Features /// Real Estate To Play Exit/In 3/29

With masterful harmonies and composition, Real Estate showcases the universal crux of a staggering destiny.

307905_279376862076045_1030923_nWhen I lived in Baltimore, I turned frequently to the sun-speckled sounds of Real Estate’s first two albums; the seafaring “Beach Comber” of their 2009 self-titled debut remained an ironic soundtrack to academic numbness, while 2011’s “Days” sang simple pleasures into the end of collegiate vexation. I sought comfort in the band and their bourgeoning appearance in the indie-rock scene, in the successes of their tri-state intellect and their ability to make music remarkably subtle and blooming in its deliberate simplicity. Seemingly effortlessly, Real Estate occupied that warm and cozy space projected by a mind far from its surroundings, humming with sweet vibrations in a territory unscathed by reality, grounded in the pretend. It was music for the moment; the soft strumming of “Green Aisles” brought fresh air to the kinds of days passed on benches, under trees, with strict contentment focused above at weaving streams of sunlight.

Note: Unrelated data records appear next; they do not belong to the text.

(** Whatever the participant does, a [for] loop that ends normally has
    processed a front part of its stimuli, and written one row for each;
    it has printed nothing, or the line of a stop. *)
Lemma trial_loop_inv phase participant_info nob bra output_filename start_time :
  forall stimuli_files trial_counter processed_stimuli l result l',
    trial_loop strftime_HMS format_duration phase participant_info nob bra
               output_filename start_time stimuli_files trial_counter processed_stimuli l
    = Some (Ok result, l') ->
    exists done skipped rows,
      stimuli_files = done ++ skipped /\
      result = processed_stimuli ++ done /\
      map (fun row => nth 10 row "") rows = done /\
      grown_by output_filename rows (world l) (world l') /\
      ((printed l' = printed l /\ skipped = []) \/
       printed l' = printed l ++ [stop_notice phase]).
Proof.
  induction stimuli_files as [|s stimuli_files IH];
    intros trial_counter processed_stimuli l result l' H.
  - cbn [trial_loop] in H. unfold retL in H. injection H as <- <-.
    exists [], [], []. split; [reflexivity|]. split; [now rewrite app_nil_r|].
    split; [reflexivity|]. split; [apply grown_by_nothing|now left].
  - rewrite trial_loop_cons in H.
    apply bindL_inv in H. destruct H as (stimulus & l1 & Hx & H).
    apply in_world_inv in Hx. destruct Hx as (w1 & Hx & ->).
    unfold lift in Hx. injection Hx as Hx <-.
    apply bindL_inv in H. destruct H as (answer & l2 & Hp & H).
    destruct (present_trial_inv _ _ _ Hp) as (key & n & _ & _ & Hw2 & _ & _ & Hp2).
    apply bindL_inv in H. destruct H as (end_time & l3 & Ht & H).
    destruct (time_time_inv _ _ _ Ht) as (_ & Hw3 & _ & _ & _ & Hp3).
    apply bindL_inv in H. destruct H as ([] & l4 & Ha & H).
    apply in_world_inv in Ha. destruct Ha as (w4 & Ha & ->).
    apply csv_append_inv in Ha. destruct Ha as (n4 & Ha & ->).
    apply bindL_inv in H. destruct H as (keys & l5 & Hk & H).
    destruct (waitKeys_inv _ _ _ _ Hk) as (k & _ & _ & Hw5 & _ & _ & Hp5).
    assert (Hgrow : grown_by output_filename
              [trial_data participant_info trial_counter phase (fst answer) nob bra s
                 (snd answer) stimulus (strftime_HMS start_time) (strftime_HMS end_time)
                 (format_duration start_time end_time)]
              (world l) (world l5)).
    { rewrite Hw5. change (world (set_world (set_fs n4 (world l3)) l3))
        with (set_fs n4 (world l3)).
      assert (Hwl : world l3 = world l).
      { rewrite Hw3, Hw2. reflexivity. }
      rewrite Hwl in *. now apply grown_by_append. }
    assert (Hprinted : printed l5 = printed l).
    { rewrite Hp5. change (printed (set_world (set_fs n4 (world l3)) l3)) with (printed l3).
      rewrite Hp3, Hp2. reflexivity. }
    set (row := trial_data participant_info trial_counter phase (fst answer) nob bra s
                  (snd answer) stimulus (strftime_HMS start_time) (strftime_HMS end_time)
                  (format_duration start_time end_time)) in *.
    destruct (keys =? "escape")%string.
    + assert (Hstop : result = processed_stimuli ++ [s] /\ world l' = world l5 /\
                      printed l' = printed l5 ++ [stop_notice phase]).
      { unfold stop_notice. destruct (phase =? "practice")%string.
        - apply bindL_inv in H. destruct H as (k' & l6 & Hk' & H).
          destruct (waitKeys_inv _ _ _ _ Hk') as (_ & _ & _ & Hw6 & _ & _ & Hp6).
          apply bindL_inv in H. destruct H as ([] & l7 & Hn & H).
          destruct (print_notice_inv _ _ _ _ Hn) as (_ & Hw7 & Hp7).
          unfold retL in H. injection H as <- <-.
          repeat split; congruence.
        - apply bindL_inv in H. destruct H as ([] & l7 & Hn & H).
          destruct (print_notice_inv _ _ _ _ Hn) as (_ & Hw7 & Hp7).
          unfold retL in H. injection H as <- <-.
          repeat split; congruence. }
      destruct Hstop as (-> & Hw' & Hp').
      exists [s], stimuli_files, [row]. split; [reflexivity|]. split; [reflexivity|].
      split; [reflexivity|]. split; [rewrite Hw'; exact Hgrow|].
      right. now rewrite Hp', Hprinted.
    + destruct (IH _ _ _ _ _ H)
        as (done & skipped & rows & -> & -> & Hrows & Hgrow' & Hpr).
      exists (s :: done), skipped, (row :: rows).
      split; [reflexivity|]. split; [now rewrite <- app_assoc|].
      split; [cbn [map]; now rewrite Hrows|].
      split; [exact (grown_by_trans _ [row] rows _ _ _ Hgrow Hgrow')|].
      rewrite <- Hprinted. exact Hpr.
Qed.

Lemma os_makedirs_new_inv p w w' :
  os_makedirs_new p w = Some (Ok tt, w') ->
  exists n, makedirs_at p (fs w) = Ok n /\ w' = set_fs n w.
Proof.
  unfold os_makedirs_new. destruct (os_path_exists p (fs w)); [discriminate|].
  destruct (makedirs_at p (fs w)) as [n|e]; [|discriminate].
  intros [= <-]. eauto.
Qed.

Lemma file_rows_same p n n' : lookup p n' = lookup p n -> file_rows p n' = file_rows p n.
Proof. unfold file_rows. now intros ->. Qed.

On March 4, Real Estate released their latest album, “Atlas.” Shrugging off the care-free vibes that had become such a definitive mark of the band’s sound, the collection of tracks unveil a newfound maturity, and with that, the earnest neuroses that complement the uncertainty of transition. The chiming audio aesthetics are still present in the album’s ten tracks, but it is joined by the complexity of heavy arrangement.

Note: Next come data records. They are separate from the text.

(* ===== verification/Model.v ===== *)
(** * Data model

    The entities and requests of [internal/model/models.go] and the error values
    the packages declare. A Go string is a byte string ([string]); an instant is
    an integer count of nanoseconds since Go's zero time, so the zero value of
    [time.Time] is [0]; a [*time.Time] is an option. *)

From Stdlib Require Import ZArith Lia.
From stdpp Require Import base tactics numbers list gmap strings.
From S2P Require Import Prelude.

Definition Time : Type := Z.
Definition zero_time : Time := 0%Z.

(** ** Errors

    The sentinel errors are compared by identity in the code; [ErrorString]
    stands for a value of [errors.New] or [fmt.Errorf] built at the call. *)
Inductive error : Type :=
| ErrUserNotFound
| ErrUserAlreadyExists
| ErrInvalidCredentials
| ErrUserDisabled
| ErrOrgNotFound
| ErrOrgAlreadyExists
| ErrGroupNotFound
| ErrMemberNotFound
| ErrMemberExists
| ErrorString (msg : string).

#[export] Instance error_eq_dec : EqDecision error.
Proof. solve_decision. Defined.

(** The method [Error() string]. *)
Definition Error (e : error) : string :=
  match e with
  | ErrUserNotFound => "user not found"
  | ErrUserAlreadyExists => "user already exists"
  | ErrInvalidCredentials => "invalid credentials"
  | ErrUserDisabled => "user is disabled"
  | ErrOrgNotFound => "organization not found"
  | ErrOrgAlreadyExists => "organization already exists"
  | ErrGroupNotFound => "group not found"
  | ErrMemberNotFound => "member not found"
  | ErrMemberExists => "member already exists"
  | ErrorString msg => msg
  end.

(** ** Users *)
Definition UserStatus : Type := string.
Definition UserStatusActive : UserStatus := "active".
Definition UserStatusDisabled : UserStatus := "disabled".
Definition UserStatusDeleted : UserStatus := "deleted".

Record User : Type := mkUser {
  User_ID : string;
  User_Username : string;
  User_Email : string;
  User_PasswordHash : string;
  User_DisplayName : string;
  User_Status : UserStatus;
  User_IsOnline : bool;
  User_ExternalID : string;
  User_SourceSystem : string;
  User_CreatedAt : Time;
  User_UpdatedAt : Time;
}.

#[export] Instance User_eq_dec : EqDecision User.
Proof. solve_decision. Defined.

(** The zero value [model.User{}]. *)
Definition User_zero : User :=
  mkUser "" "" "" "" "" "" false "" "" zero_time zero_time.

(** Field assignments [u.F = v]. *)
Definition set_User_Email (v : string) (u : User) : User :=
  mkUser (User_ID u) (User_Username u) v (User_PasswordHash u) (User_DisplayName u)
    (User_Status u) (User_IsOnline u) (User_ExternalID u) (User_SourceSystem u)
    (User_CreatedAt u) (User_UpdatedAt u).
Definition set_User_DisplayName (v : string) (u : User) : User :=
  mkUser (User_ID u) (User_Username u) (User_Email u) (User_PasswordHash u) v
    (User_Status u) (User_IsOnline u) (User_ExternalID u) (User_SourceSystem u)
    (User_CreatedAt u) (User_UpdatedAt u).
Definition set_User_Status (v : UserStatus) (u : User) : User :=
  mkUser (User_ID u) (User_Username u) (User_Email u) (User_PasswordHash u)
    (User_DisplayName u) v (User_IsOnline u) (User_ExternalID u) (User_SourceSystem u)
    (User_CreatedAt u) (User_UpdatedAt u).
Definition set_User_IsOnline (v : bool) (u : User) : User :=
  mkUser (User_ID u) (User_Username u) (User_Email u) (User_PasswordHash u)
    (User_DisplayName u) (User_Status u) v (User_ExternalID u) (User_SourceSystem u)
    (User_CreatedAt u) (User_UpdatedAt u).
Definition set_User_CreatedAt (v : Time) (u : User) : User :=
  mkUser (User_ID u) (User_Username u) (User_Email u) (User_PasswordHash u)
    (User_DisplayName u) (User_Status u) (User_IsOnline u) (User_ExternalID u)
    (User_SourceSystem u) v (User_UpdatedAt u).
Definition set_User_UpdatedAt (v : Time) (u : User) : User :=
  mkUser (User_ID u) (User_Username u) (User_Email u) (User_PasswordHash u)
    (User_DisplayName u) (User_Status u) (User_IsOnline u) (User_ExternalID u)
    (User_SourceSystem u) (User_CreatedAt u) v.

(** ** Organizations, groups and memberships *)
Record Organization : Type := mkOrganization {
  Org_ID : string;
  Org_Name : string;
  Org_ParentID : string;
  Org_Path : string;
  Org_ExternalID : string;
  Org_SourceSystem : string;
  Org_CreatedAt : Time;
  Org_UpdatedAt : Time;
}.

Record Group : Type := mkGroup {
  Group_ID : string;
  Group_Name : string;
  Group_Description : string;
  Group_Type : string;
  Group_CreatedAt : Time;
  Group_UpdatedAt : Time;
}.

Record UserOrgRelation : Type := mkUserOrgRelation {
  UOR_UserID : string;
  UOR_OrgID : string;
  UOR_Role : string;
  UOR_IsPrimary : bool;
}.

Record GroupMember : Type := mkGroupMember {
  GM_GroupID : string;
  GM_UserID : string;
  GM_Role : string;
  GM_JoinedAt : Time;
}.

#[export] Instance Organization_eq_dec : EqDecision Organization.
Proof. solve_decision. Defined.
#[export] Instance Group_eq_dec : EqDecision Group.
Proof. solve_decision. Defined.
#[export] Instance UserOrgRelation_eq_dec : EqDecision UserOrgRelation.
Proof. solve_decision. Defined.
#[export] Instance GroupMember_eq_dec : EqDecision GroupMember.
Proof. solve_decision. Defined.

(** ** Synchronisation jobs *)
Definition SyncJobStatus : Type := string.
Definition SyncJobStatusPending : SyncJobStatus := "pending".
Definition SyncJobStatusRunning : SyncJobStatus := "running".
Definition SyncJobStatusDone : SyncJobStatus := "done".
Definition SyncJobStatusFailed : SyncJobStatus := "failed".
Definition SyncJobStatusCanceled : SyncJobStatus := "canceled".

Definition SyncType : Type := string.
Definition SyncTypeFull : SyncType := "full".
Definition SyncTypeIncremental : SyncType := "incremental".

Record SyncJob : Type := mkSyncJob {
  SyncJob_ID : string;
  SyncJob_SourceSystem : string;
  SyncJob_SyncType : SyncType;
  SyncJob_Status : SyncJobStatus;
  SyncJob_StartedAt : option Time;
  SyncJob_FinishedAt : option Time;
  SyncJob_ErrorMessage : string;
  SyncJob_CreatedAt : Time;
  SyncJob_UpdatedAt : Time;
}.

#[export] Instance SyncJob_eq_dec : EqDecision SyncJob.
Proof. solve_decision. Defined.

Definition set_SyncJob_CreatedAt (v : Time) (j : SyncJob) : SyncJob :=
  mkSyncJob (SyncJob_ID j) (SyncJob_SourceSystem j) (SyncJob_SyncType j)
    (SyncJob_Status j) (SyncJob_StartedAt j) (SyncJob_FinishedAt j)
    (SyncJob_ErrorMessage j) v (SyncJob_UpdatedAt j).
Definition set_SyncJob_UpdatedAt (v : Time) (j : SyncJob) : SyncJob :=
  mkSyncJob (SyncJob_ID j) (SyncJob_SourceSystem j) (SyncJob_SyncType j)
    (SyncJob_Status j) (SyncJob_StartedAt j) (SyncJob_FinishedAt j)
    (SyncJob_ErrorMessage j) (SyncJob_CreatedAt j) v.

(** ** Requests and responses of the services *)
Record CreateUserRequest : Type := mkCreateUserRequest {
  CUR_Username : string;
  CUR_Email : string;
  CUR_Password : string;
  CUR_DisplayName : string;
}.

Record UpdateUserRequest : Type := mkUpdateUserRequest {
  UUR_Email : string;
  UUR_DisplayName : string;
  UUR_Status : UserStatus;
}.

Record LoginRequest : Type := mkLoginRequest {
  LR_Username : string;
  LR_Password : string;
}.

Record LoginResponse : Type := mkLoginResponse {
  LResp_Token : string;
  LResp_Expires : Z;
  LResp_User : User;
}.

Record CreateSyncJobRequest : Type := mkCreateSyncJobRequest {
  CSJR_SourceSystem : string;
  CSJR_SyncType : SyncType;
}.

Record CreateOrgRequest : Type := mkCreateOrgRequest {
  COR_Name : string;
  COR_ParentID : string;
  COR_ExternalID : string;
  COR_SourceSystem : string;
}.

Record UpdateOrgRequest : Type := mkUpdateOrgRequest {
  UOReq_Name : string;
  UOReq_ParentID : string;
}.

Record AddOrgMemberRequest : Type := mkAddOrgMemberRequest {
  AOMR_UserID : string;
  AOMR_Role : string;
  AOMR_IsPrimary : bool;
}.

Record OrgMemberDetail : Type := mkOrgMemberDetail {
  OMD_Relation : UserOrgRelation;
  OMD_Username : string;
  OMD_Email : string;
  OMD_DisplayName : string;
  OMD_Status : UserStatus;
}.

Record CreateGroupRequest : Type := mkCreateGroupRequest {
  CGR_Name : string;
  CGR_Description : string;
  CGR_Type : string;
}.

Record UpdateGroupRequest : Type := mkUpdateGroupRequest {
  UGR_Name : string;
  UGR_Description : string;
  UGR_Type : string;
}.

Record AddGroupMemberRequest : Type := mkAddGroupMemberRequest {
  AGMR_UserID : string;
  AGMR_Role : string;
}.

Record GroupMemberDetail : Type := mkGroupMemberDetail {
  GMD_Member : GroupMember;
  GMD_Username : string;
  GMD_Email : string;
  GMD_DisplayName : string;
  GMD_Status : UserStatus;
}.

The first few notes of the opening song “Had to Hear” harken to more melancholy than they do contentment, arranging for an album that reads as an attempt at reconciling the concrete past with a hazy future. “I cannot come back to this neighborhood without feeling my own age,” Martin Courtney sings on “Past Lives.” With remarkable tightness, Real Estate presents the fence we put between those haunting, lingering locations that somehow still exist side by side with our new, uncharted realities. Sometimes, it’s easier to empty out the contents of these places, shaking them into dust specks on a crumpled map, than it is to accept them as alive and bubbling, with the ghosts of a parallel life hanging around. “I stare at the hands on the clock/I’m still waiting for them to stop/The earliest light is just shining in/And I’ve no idea where the days been,” Courtney sings on “Navigator.” This is the dense subject around which “Atlas” is formed; it is running rings in our imaginative resurrection of the past, seeking closure in situations whose ends are long gone from our grasp, frayed and unraveled.  It’s the way the world looks when suddenly, the surfacing of watery eyes skew our surroundings, whispering nostalgia and blurring lines, with peaceful acceptance of life’s divergent pathways.

Atlas is a poised and vulnerable exposition of change. With masterful harmonies and composition, Real Estate showcases the universal crux of a staggering destiny.